Are you sharing more data with Google than you have to?

Are you sharing more data with Google than you have to?

Whether your concerns are privacy, security, competitive advantage, intellectual property or risk avoidance, your enterprise needs to be sharing — literally — as little data as possible with employees, contractors and third parties. As obvious as that statement is, it’s stunning how much data is unnecessarily shared with cloud providers and others.

There are two reasons for this. First, the time and effort needed to be remove data that the third party doesn’t truly need from the data that isneeded can make the ROI seem unattractive. This is especially true when executives play down the risk of anything bad happening.

As in "I’m probably safe trusting Google/Microsoft/Amazon/Rackspace, etc." Really? Even if you choose to assume that their security is stellar — it isn’t — what about competitive issues? Are you really willing to trust that they will handle your data with your best interests at heart?

The second reason is more practical: technological limitations. The way many enterprises handle data — especially data that is either created by or managed by mobile devices — makes it truly difficult to easily separate the critical from the non-essential.

Researchers at the Swiss Federal Institute of Technology in Lausanne — officially the École Polytechnique Fédérale De Lausanne (EPFL) — may have come up with a way to deal with both issues. Their approach limits what data is shared and uses an encryption approach that allows data to be crunched while still encrypted.

The approach they are proposing is designed to deal with a very limited issue: privacy and security issues involving ride-sharing services such as Uber and Lyft. But its creators see the same approach applying to a wide range of cloud, big data and other third-party services that enterprises deal with every day — when they are typically sharing far more information than they need and want to.

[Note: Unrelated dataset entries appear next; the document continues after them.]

(** * multi_tool_agent/agent.py: the weather and time tools

    A shallow embedding of the three tool functions of
    [multi_tool_agent/agent.py] ([get_weather], [get_forcast],
    [get_current_time]) and of the fragments of the Python runtime they
    touch: [str] values and [str.lower], the values produced by the JSON
    decoder, subscripting, the format specification [.1f], exceptions
    with [try]/[except], and [datetime.strftime].

    What lives outside the process is a parameter of the model: the
    environment read by [os.getenv], the answer of the network to a GET
    request, the clock read by [datetime.datetime.now], and the Unicode
    lower-casing table. *)

From Stdlib Require Import ZArith NArith List String Ascii Bool Lia.
From Stdlib Require Import SpecFloat Zpower.
Import ListNotations.

Local Open Scope Z_scope.

(** ** Python strings *)

(** A [str] is a sequence of Unicode code points. *)
Definition pystr := list N.

(** The code points of an ASCII literal of the source. *)
Definition lit (s : string) : pystr := map N_of_ascii (list_ascii_of_string s).

Fixpoint pystr_eqb (a b : pystr) : bool :=
  match a, b with
  | [], [] => true
  | x :: a', y :: b' => N.eqb x y && pystr_eqb a' b'
  | _, _ => false
  end.

(** [needle in hay], as a proposition. *)
Definition contains (needle hay : pystr) : Prop :=
  exists before after, hay = before ++ needle ++ after.

Definition is_ascii (c : N) : bool := N.ltb c 128.
Definition is_upper (c : N) : bool := N.leb 65 c && N.leb c 90.
Definition is_digit (c : N) : bool := N.leb 48 c && N.leb c 57.

(** Lower-casing of one ASCII code point: ['A'..'Z'] move down by 32. *)
Definition ascii_lower (c : N) : N := if is_upper c then (c + 32)%N else c.

Section Lower.
(** [unicode_lower s i] is what [str.lower] produces for the code
    point at index [i] of [s] when that code point is not ASCII: the
    full case mapping of the Unicode database, which may yield several
    code points, and the final-sigma rule, which looks at the
    neighbours. *)
Variable unicode_lower : pystr -> nat -> pystr.

Definition lower_at (s : pystr) (i : nat) (c : N) : pystr :=
  if is_ascii c then [ascii_lower c] else unicode_lower s i.

Fixpoint lower_from (s : pystr) (i : nat) (rest : pystr) : pystr :=
  match rest with
  | [] => []
  | c :: rest' => lower_at s i c ++ lower_from s (S i) rest'
  end.

(** [s.lower()] *)
Definition py_lower (s : pystr) : pystr := lower_from s 0 s.
End Lower.

(** Two ASCII code points that are the same letter up to case. *)
Definition same_letter (x y : N) : Prop :=
  x = y \/ (is_upper x = true /\ y = (x + 32)%N)
        \/ (is_upper y = true /\ x = (y + 32)%N).

(** ** Decimal numerals *)

Definition digit_chr (d : N) : N := (48 + d)%N.

(** The decimal digits of [n], least significant first; [fuel] bounds
    their number. *)
Fixpoint digits_le (fuel : nat) (n : N) : pystr :=
  match fuel with
  | O => []
  | S fuel' =>
      digit_chr (n mod 10) ::
      (if (n / 10 =? 0)%N then [] else digits_le fuel' (n / 10)%N)
  end.

(** [str(n)] for a natural number: its decimal digits. A number has no
    more decimal digits than binary ones. *)
Definition str_N (n : N) : pystr :=
  rev (digits_le (S (N.to_nat (N.log2 n))) n).

(** [n] in decimal, padded with zeros on the left up to [width]
    characters (the [%02d] of the C library). *)
Definition zpad (width : nat) (n : N) : pystr :=
  let d := str_N n in
  repeat (digit_chr 0) (width - List.length d) ++ d.

(** The number a string of decimal digits denotes. *)
Definition decimal_value (s : pystr) : N :=
  fold_left (fun acc c => (10 * acc + (c - 48))%N) s 0%N.

(** ** Floating point numbers and the format specification [.1f] *)

(** A Python [float] is an IEEE 754 binary64 value, here the value
    itself: sign, mantissa and binary exponent, or a zero, an infinity,
    or NaN. *)
Definition pyfloat := spec_float.

Definition prec : Z := 53.
Definition emax : Z := 1024.

Definition is_finite (x : pyfloat) : bool :=
  match x with
  | S754_zero _ | S754_finite _ _ _ => true
  | S754_infinity _ | S754_nan => false
  end.

(** [float(n)] for an [int]: the nearest binary64 value, ties to even;
    [None] stands for the [OverflowError] of an [int] too large. *)
Definition float_of_int (n : Z) : option pyfloat :=
  match binary_normalize prec emax n 0 false with
  | S754_infinity _ => None
  | x => Some x
  end.

(** The binary64 value of the decimal literal [num / den], for [num] and
    [den] exactly representable: the division is correctly rounded. *)
Definition float_of_ratio (num den : Z) : pyfloat :=
  SFdiv prec emax (binary_normalize prec emax num 0 false)
                  (binary_normalize prec emax den 0 false).

(** The integer nearest to [num / den] ([den > 0]), ties to even. *)
Definition round_half_even (num den : Z) : Z :=
  let q := num / den in
  let r := num mod den in
  match 2 * r ?= den with
  | Lt => q
  | Eq => if Z.even q then q else q + 1
  | Gt => q + 1
  end.

(** [|x| * 10] rounded to an integer, for [|x| = m * 2^e]: the decimal
    conversion of CPython rounds the exact binary value. *)
Definition tenths (m : positive) (e : Z) : Z :=
  match e with
  | Zneg p => round_half_even (10 * Zpos m) (2 ^ Zpos p)
  | _ => 10 * Zpos m * 2 ^ e
  end.

(** Sign, integer part, point, one digit. *)
Definition fixed1 (sign : bool) (t : Z) : pystr :=
  (if sign then lit "-" else []) ++
  str_N (Z.to_N (t / 10)) ++ lit "." ++ [digit_chr (Z.to_N (t mod 10))].

(** [format(x, ".1f")] for a [float]. *)
Definition float_format_1f (x : pyfloat) : pystr :=
  match x with
  | S754_zero s => fixed1 s 0
  | S754_finite s m e => fixed1 s (tenths m e)
  | S754_infinity s => if s then lit "-inf" else lit "inf"
  | S754_nan => lit "nan"
  end.

(** ** Python values, exceptions and effects *)

#[local] Set Warnings "-register-all".

(** The values the JSON decoder produces, which are also the values the
    tools return: [None], [bool], [int], [float], [str], [list] and
    [dict] with [str] keys (in insertion order). *)
Inductive pyval :=
| PNone
| PBool (b : bool)
| PInt (n : Z)
| PFloat (x : pyfloat)
| PStr (s : pystr)
| PList (l : list pyval)
| PDict (d : list (pystr * pyval)).

(** The exceptions that can occur. [RequestException] stands for the
    whole hierarchy rooted at [requests.exceptions.RequestException];
    its argument is [str(e)]. *)
Inductive exn :=
| RequestException (what : pystr)
| KeyError (key : pystr)
| TypeError
| ValueError
| AttributeError
| OverflowError.

Inductive outcome (A : Type) :=
| Returned (a : A)
| Raised (e : exn).
Arguments Returned {A} a.
Arguments Raised {A} e.

(** A GET request: the URL and the [params] dictionary. *)
Record http_request := {
  url : pystr;
  params : list (pystr * pyval)
}.

(** A response object, by what its two methods do: [raise_for_status]
    raises an [HTTPError] described by [http_error] if the status of the
    response is an error status, and [json] raises a [JSONDecodeError]
    (left) or returns the decoded body (right). Both exceptions are
    [RequestException]s ([requests.exceptions.JSONDecodeError] is one
    since requests 2.27). *)
Record response := {
  http_error : option pystr;
  decoded : pystr + pyval
}.

(** What [requests.get] does: it raises (connection error, timeout, DNS
    failure, ...) or returns a response. *)
Inductive reply :=
| Failed (what : pystr)
| Responded (r : response).

(** A computation threads the log of the GET requests issued so far,
    oldest first, and returns a value or raises. *)
Definition py (A : Type) : Type := list http_request -> outcome A * list http_request.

Italo Dacosta, an EPFL postdoctoral researcher involved in the project, cited hospitals that "in the context of personalized medicine, want to do computations on the DNA sequence" and seek a cloud firm to help with the complex number-crunching. "Patients may not be comfortable sharing the DNA sequence because it’s so sensitive," he said in a Skype interview with Computerworld.

"Homomorphic encryption patients will not have to reveal their DNA sequence at all, not even partially," Dacosta said. "The main use case for Homomorphic encryption for personalized medicine is allowing researchers/doctors from other hospitals/medical institutions to analyze genomic data without having to reveal the data to them. They only see the results of their queries and analysis."

The third parties "never see the real data but you get the results from the computations. [Third parties] don’t need to see the data (as they) can crunch the data while it’s encrypted."

The researchers are publishing their source code and full implementation details, in the hope that companies will adopt the approach. They deliberately have avoided patenting the approach, preferring companies to use it for free, Dacosta said.

The approach, detailed in this paper, involves Somewhat-Homomorphic Encryption (SHE). (Note: Stanford University has published a short description of SHE.)

This excerpt, from that paper, gives the overview of the technical approach: "SHE cryptosystems present semantic security, i.e., it is not (computationally) possible to know if two different encryptions conceal the same plaintext. Therefore, it is possible for a party without the private key to operate on the ciphertexts produced by riders and drivers, without obtaining any information about the plaintext values. Additionally, we choose one of the most recent and efficient SHE schemes based on ideal lattices, the FV scheme. This scheme relies on the hardness of the Ring Learning with Errors (RLWE) problem.